In March and April 1935, Ogunjami had work presented at the New Jersey State Museum, in Trenton, in the "Arts and Crafts Exhibition." In 1936, her work was included in the exhibit "Paintings and Sculpture by American Negro Artists" at the Renaissance Society in Chicago in 1936. Her work was included in the 2023 "African Modernism in America, 1947-67" exhibit at the Phillips Collection.

=== Notable works ===

- Sunflower
- Still Life
- A Nupe Princess
- Full Blown Magnolia

== Personal life ==

=== Marriage and religion ===
In 1915, Ogunjami married Matthew Wilson, an Episcopal clergyman, as indicated in a New York City marriage certificate (the 1930 U.S. Census has 1916 recorded). U.S. Census records show that Ogunjami's nephew, Francis H. Bowen, and her cousin, Lena Benford, lived with Ogunjami and her husband. She followed her husband into the Episcopalian faith after they were married, but records not do show what her religious beliefs were previously.

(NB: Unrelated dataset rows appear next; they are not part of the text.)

(** ** Properties *)

(** Observing a timestamp raises exactly the entry of its replica, to the maximum of
    the old entry and the timestamp, keeps the vector well formed, and makes
    the timestamp observed. *)
Theorem observe_spec g ts :
  wf g → Lamport.ok ts →
  wf (observe g ts) ∧ observed (observe g ts) ts = true ∧
  ∀ r, ReplicaId.ok r →
    get (observe g ts) r =
      if decide (r = Lamport.replica_id ts) then Z.max (get g r) (Lamport.value ts) else get g r.
Proof.
  intros Hg Hts. pose proof (wf_observe g ts Hg Hts).
  assert (∀ r, ReplicaId.ok r → get (observe g ts) r =
      if decide (r = Lamport.replica_id ts) then Z.max (get g r) (Lamport.value ts) else get g r) as G.
  { intros r Hr. rewrite !get_nth, nth_observe by (done || apply Hg || apply Hr).
    destruct Hts as [_ Hid]. unfold ReplicaId.ok in *.
    destruct (decide (r = Lamport.replica_id ts)) as [->|Hne]; [by rewrite decide_True|].
    rewrite decide_False; [done|]. intros E. apply Hne, ReplicaId.id_inj. width. }
  split_and!; [done| |done].
  unfold observed. rewrite G by apply Hts. rewrite decide_True by done.
  apply Z.leb_le. lia.
Qed.

Lemma observe_spec_witness :
  let g := mk [0; 3] in let ts := Lamport.mk 5 (ReplicaId.mk 2) in
  wf (observe g ts) ∧ values (observe g ts) = [0; 3; 5].
Proof.
  assert (wf (mk [0; 3])) by (split; [repeat constructor; width|by intros x [= <-]]).
  assert (Lamport.ok (Lamport.mk 5 (ReplicaId.mk 2))) by Lamport.lamport_ok.
  intros g ts. split; [apply (observe_spec g ts); done|reflexivity].
Defined.

(** [join] is the least upper bound of two version vectors in the order
    [observed_all], keeps them well formed, and [changed_since] is the
    negation of that order; the order is antisymmetric for the derived
    equality, so replicas that observed the same events have equal versions. *)
Theorem join_least_upper_bound a b c :
  wf a → wf b → wf c →
  wf (join a b) ∧
  observed_all (join a b) a = true ∧ observed_all (join a b) b = true ∧
  (observed_all c a = true → observed_all c b = true → observed_all c (join a b) = true) ∧
  changed_since a b = negb (observed_all b a) ∧
  (observed_all a b = true → observed_all b a = true → a = b).
Proof.
  intros Ha Hb Hc. pose proof (wf_join a b Ha Hb) as Hj.
  rewrite !observed_all_nth by done. split_and!; [done|..].
  - intros i. rewrite nth_join by apply Ha. lia.
  - intros i. rewrite nth_join by apply Ha. lia.
  - intros H1 H2 i. rewrite nth_join by apply Ha. specialize (H1 i). specialize (H2 i). lia.
  - apply changed_since_observed_all.
  - intros H1 H2. apply wf_ext; [done..|]. apply same_nth. intros i.
    specialize (H1 i). specialize (H2 i). lia.
Qed.

Lemma join_least_upper_bound_witness :
  let a := mk [1; 0; 4] in let b := mk [0; 7] in let c := mk [1; 7; 4] in
  join a b = c ∧ observed_all c (join a b) = true.
Proof.
  assert (wf (mk [1; 0; 4])) by (split; [repeat constructor; width|by intros x [= <-]]).
  assert (wf (mk [0; 7])) by (split; [repeat constructor; width|by intros x [= <-]]).
  assert (wf (mk [1; 7; 4])) by (split; [repeat constructor; width|by intros x [= <-]]).
  intros a b c. split; [reflexivity|].
  apply (join_least_upper_bound a b c); try done; reflexivity.
Defined.

(** [meet] takes, entry by entry, the smaller of two observed sequence
    numbers and the observed one when only one side has observed the replica,
    whichever vector is longer, and never leaves trailing zero entries. *)
Theorem meet_spec a b :
  wf a → wf b →
  wf (meet a b) ∧ ∀ r, get (meet a b) r = meet_entry (get a r) (get b r).
Proof.
  intros Ha Hb. split; [by apply wf_meet|]. intros r.
  destruct (Z.le_gt_cases 0 (ReplicaId.id r)).
  - rewrite !get_nth by done. apply nth_meet.
  - by rewrite !get_neg.
Qed.

Lemma meet_spec_witness :
  let a := mk [5; 0; 4] in let b := mk [3; 7] in
  meet a b = mk [3; 7; 4] ∧ get (meet a b) (ReplicaId.mk 0) = 3.
Proof.
  assert (wf (mk [5; 0; 4])) by (split; [repeat constructor; width|by intros x [= <-]]).
  assert (wf (mk [3; 7])) by (split; [repeat constructor; width|by intros x [= <-]]).
  intros a b. split; [reflexivity|].
  rewrite (proj2 (meet_spec a b ltac:(done) ltac:(done))). reflexivity.
Defined.
End Global.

=== Relocation to Sierra Leone ===
To follow Wilson's wishes to return to his homeland, Sierra Leone, Ogunjami and her husband departed New York permanently for Freetown in 1935. While her husband became involved in the Anglican church there, Ogunjami kept in contact with the Harmon Foundation, telling them that her desire was to build a school, to "train our girls and boys, not only how to use their brains but their hands also, and to fit them for future useful service." She then founded the West African Normal and Industrial Institute in Freetown, as well as another school located twelve miles outside of the city.

Besides her educational efforts, Ogunjami continued to make art, specifically printmaking, and also dedicated time to religious service. She had two solo exhibitions in 1935 and 1937.

== Death ==
Ogunjami's date and place of death are unknown; correspondence ceased between her and the Harmon Foundation after 1941. One hint as to her disappearance from records and from correspondence is included in a letter, dated 1960, from Krio modern artist Miranda Burney-Nicol to Evelyn S. Brown, associate director of the Harmon Foundation, which states Burney-Nicol's belief that Ogunjami returned to Jamaica and was thought to be dead.